=== Task statement ===
Below are entries. Reproduce exactly the lines between the line holding "bm_wf r ∧ bit_at" and the line holding "Lemma rank_counts_witness : bitmap_algorithms.rank_upto", inclusive, and only those.
---------- Available data ----------
(** The disjunction of any number of bitmaps, in whatever order the priority queue hands them
    out, has a 1-bit where one of them has. *)
Theorem nary_disjunction {B} `{Bitmap B} (top : list B → option (B * list B)) (q : list B) i :
  queue_top top → q ≠ [] → Forall bm_wf q →
  let r := bitmap_algorithms.nary_or top q in
  bm_wf r ∧ bit_at (bm_list r) i = existsb (λ b, bit_at (bm_list b) i) q.
Proof.
  intros Htop Hne Hq. destruct (nary_eval_spec top Htop _ orb false (λ x y, binary_or_spec (R:=B) x y)
    eq_refl ltac:(intros ???; apply orb_assoc) ltac:(intros ??; apply orb_comm)
    ltac:(intros ?; apply orb_false_r) q Hne Hq) as (Hw & _ & Hb).
  split; [done|]. rewrite Hb. unfold nary_bit. clear. induction q; cbn; congruence.
Qed.

(** A queue that hands out the bitmaps in the order they were put in. *)
Definition fifo {B} (q : list B) : option (B * list B) :=
  match q with [] => None | x :: q => Some (x, q) end.
Lemma fifo_top {B} : queue_top (fifo (B:=B)).
Proof. intros [|x q]; cbn; done. Defined.

Lemma nary_disjunction_witness :
  bit_at (bm_list (bitmap_algorithms.nary_or fifo [sample_small; sample; sample_small])) 77 = true.
Proof.
  destruct (nary_disjunction fifo [sample_small; sample; sample_small] 77 fifo_top) as [_ ->]; [done| |by vm_compute].
  apply Forall_cons; [exact sample_small_wf|]. apply Forall_cons; [exact sample_wf|].
  apply Forall_cons; [exact sample_small_wf|]. apply Forall_nil.
Defined.

(** [rank] counts the bits of a value up to a position, or all of them. *)
Theorem rank_counts {B} `{Bitmap B} bit (bm : B) i :
  bm_wf bm → i < bm_size bm →
  bitmap_algorithms.rank_upto bit bm i = count_bit bit (take (N.to_nat (i + 1)) (bm_list bm)) ∧
  bitmap_algorithms.rank bit bm = count_bit bit (bm_list bm).
Proof. intros. split; [by apply rank_upto_spec|by apply rank_spec]. Qed.

Lemma rank_counts_witness : bitmap_algorithms.rank_upto true sample 72 = 70.
Proof. destruct (rank_counts true sample 72 sample_wf) as [-> _]; by vm_compute. Defined.

(** [select] finds the position of the [i]-th bit of a value and returns [npos] when there
    are fewer. *)
Theorem select_finds {B} `{Bitmap B} bit (bm : B) i :
  bm_wf bm → 0 < i → i ≠ word.npos →
  bitmap_algorithms.select bit bm i = or_npos (nth_bit bit i (bm_list bm)).
Proof. apply bm_select_spec. Qed.

Lemma select_finds_witness : bitmap_algorithms.select false sample 2 = 71.
Proof. by rewrite (select_finds false sample 2 sample_wf). Defined.

(** [select] with [npos] returns the last 1-bit also when the last 0-bit is asked for. *)
Theorem select_last_ignores_bit {B} `{Bitmap B} bit (bm : B) :
  bm_wf bm → bitmap_algorithms.select bit bm word.npos = or_npos (last_bit true (bm_list bm)).
Proof. apply select_last_spec. Qed.

Lemma select_last_ignores_bit_witness :
  bitmap_algorithms.select false sample_small word.npos = 4 ∧
  or_npos (last_bit false (bm_list sample_small)) = 3.
Proof. by rewrite (select_last_ignores_bit false sample_small sample_small_wf). Defined.

(** [frame] returns the first and the last position of a value, [any] and [all] decide whether
    a value occurs and whether it is the only one, and [is_subset] decides whether all 1-bits of one
    bitmap are 1-bits of another. *)
Theorem frame_any_all_subset {R B H} `{Bitmap R, Bitmap B, Bitmap H} bit (bm : B) (bm' : H) :
  bm_wf bm → bm_wf bm' →
  bitmap_algorithms.frame bit bm =
    (or_npos (first_bit bit (bm_list bm)), or_npos (last_bit bit (bm_list bm))) ∧
  bitmap_algorithms.any bit bm = bool_decide (bit ∈ bm_list bm) ∧
  bitmap_algorithms.all bit bm = bool_decide (Forall (eq bit) (bm_list bm)) ∧
  (bitmap_algorithms.is_subset (R:=R) bm bm' = true ↔
   ∀ i, bm_list bm !! i = Some true → bm_list bm' !! i = Some true).
Proof.
  intros. split; [by apply frame_spec|]. split; [by apply any_spec|]. split; [by apply all_spec|].
  by apply is_subset_spec.
Qed.

Lemma frame_any_all_subset_witness : bitmap_algorithms.frame false sample = (70, 76).
Proof.
  by destruct (frame_any_all_subset (R:=ewah_bitmap.ewah_bitmap) false sample sample sample_wf sample_wf)
    as [-> _].
Defined.

(** ** Ranges over positions *)

(** The range of [select] visits exactly the positions of a value, in ascending order. *)
Theorem select_visits_positions {B} `{StrictRange B} bit (bm : B) :
  bm_wf bm → select_range.select_ids bit bm = positions bit (bm_list bm).
Proof. apply select_ids_spec. Qed.

Lemma select_visits_positions_witness : select_range.select_ids false sample = [70; 71; 72; 74; 76].
Proof. by rewrite (select_visits_positions false sample sample_wf). Defined.

(** [select_runs] yields the maximal runs of a value as half-open intervals, in order. *)
Theorem select_runs_yields_runs {B} `{StrictRange B} bit (bm : B) :
  bm_wf bm → bm_list bm ≠ [] → select_runs.select_runs bit bm = runs bit (bm_list bm).
Proof. apply select_runs_spec. Qed.

Lemma select_runs_yields_runs_witness :
  select_runs.select_runs true sample = [(0, 70); (73, 74); (75, 76); (77, 79)].
Proof. rewrite (select_runs_yields_runs true sample sample_wf); by vm_compute. Defined.

(** [select_with] applies the function to exactly the elements whose interval contains a
    1-bit, in order, and stops at the first error. *)
Theorem select_with_hits {B} `{StrictRange B} {A S E} (f : A → N * N) (g : S → A → S * option E)
    s (bm : B) xs :
  bm_wf bm → intervals_from f 0 xs →
  select_with.select_with f g s bm xs = run_until_error g s (filter (hit f (bm_list bm)) xs).
Proof. apply select_with_spec. Qed.

Lemma select_with_hits_witness :
  select_with.select_with (λ x : N * N, x) (λ (s : list N) x, (x.1 :: s, @None unit)) [] sample
    [(2, 5); (70, 73); (74, 75); (77, 90)] = ([77; 2], None).
Proof.
  rewrite (select_with_hits (λ x : N * N, x) (λ (s : list N) x, (x.1 :: s, @None unit)) [] sample
    [(2, 5); (70, 73); (74, 75); (77, 90)] sample_wf); [by vm_compute|]. by vm_compute.
Defined.

(** From any position, [select_from] moves a range to the first position of a value that is
    not before a given one, or to the end. *)
Theorem select_from_moves l bit p r x :
  lenN l <= max_size → at_pos l p r → p <= x →
  at_opt l (next_pos bit l x) (bitwise_range.select_from bit r x).
Proof. intros. by apply (select_from_spec l) with p. Qed.

Lemma select_from_moves_witness :
  at_opt (bm_list sample) (Some 72) (bitwise_range.select_from false (each sample) 72).
Proof.
  assert (next_pos false (bm_list sample) 72 = Some 72) as <- by (by vm_compute).
  apply (select_from_moves (bm_list sample) false 0 (each sample) 72); [by vm_compute| |by vm_compute].
  exact (each_spec sample sample_wf).
Defined.

(** [make_ids] builds the IDs of its ranges, overlapping or not and in any order, and fills
    up to the minimum size with the default bit. *)
Theorem make_ids_covers ranges min_size d i :
  ranges_ok ranges → min_size <= max_size →
  let b : bitmap.bitmap := ids.make_ids ranges min_size d in
  bitmap.size b = N.max (hull ranges) min_size ∧
  bit_at (bm_list b) (N.to_nat i) =
  covered ranges i || (d && id_in i (hull ranges, min_size)).
Proof.
  intros Hr Hm. destruct (make_ids_bits (B:=bitmap.bitmap) ranges min_size d Hr Hm) as (_ & ? & ?). auto.
Qed.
----------
=== Output for this exercise ===
  bm_wf r ∧ bit_at (bm_list r) i = existsb (λ b, bit_at (bm_list b) i) q.
Proof.
  intros Htop Hne Hq. destruct (nary_eval_spec top Htop _ orb false (λ x y, binary_or_spec (R:=B) x y)
    eq_refl ltac:(intros ???; apply orb_assoc) ltac:(intros ??; apply orb_comm)
    ltac:(intros ?; apply orb_false_r) q Hne Hq) as (Hw & _ & Hb).
  split; [done|]. rewrite Hb. unfold nary_bit. clear. induction q; cbn; congruence.
Qed.

(** A queue that hands out the bitmaps in the order they were put in. *)
Definition fifo {B} (q : list B) : option (B * list B) :=
  match q with [] => None | x :: q => Some (x, q) end.
Lemma fifo_top {B} : queue_top (fifo (B:=B)).
Proof. intros [|x q]; cbn; done. Defined.

Lemma nary_disjunction_witness :
  bit_at (bm_list (bitmap_algorithms.nary_or fifo [sample_small; sample; sample_small])) 77 = true.
Proof.
  destruct (nary_disjunction fifo [sample_small; sample; sample_small] 77 fifo_top) as [_ ->]; [done| |by vm_compute].
  apply Forall_cons; [exact sample_small_wf|]. apply Forall_cons; [exact sample_wf|].
  apply Forall_cons; [exact sample_small_wf|]. apply Forall_nil.
Defined.

(** [rank] counts the bits of a value up to a position, or all of them. *)
Theorem rank_counts {B} `{Bitmap B} bit (bm : B) i :
  bm_wf bm → i < bm_size bm →
  bitmap_algorithms.rank_upto bit bm i = count_bit bit (take (N.to_nat (i + 1)) (bm_list bm)) ∧
  bitmap_algorithms.rank bit bm = count_bit bit (bm_list bm).
Proof. intros. split; [by apply rank_upto_spec|by apply rank_spec]. Qed.

Lemma rank_counts_witness : bitmap_algorithms.rank_upto true sample 72 = 70.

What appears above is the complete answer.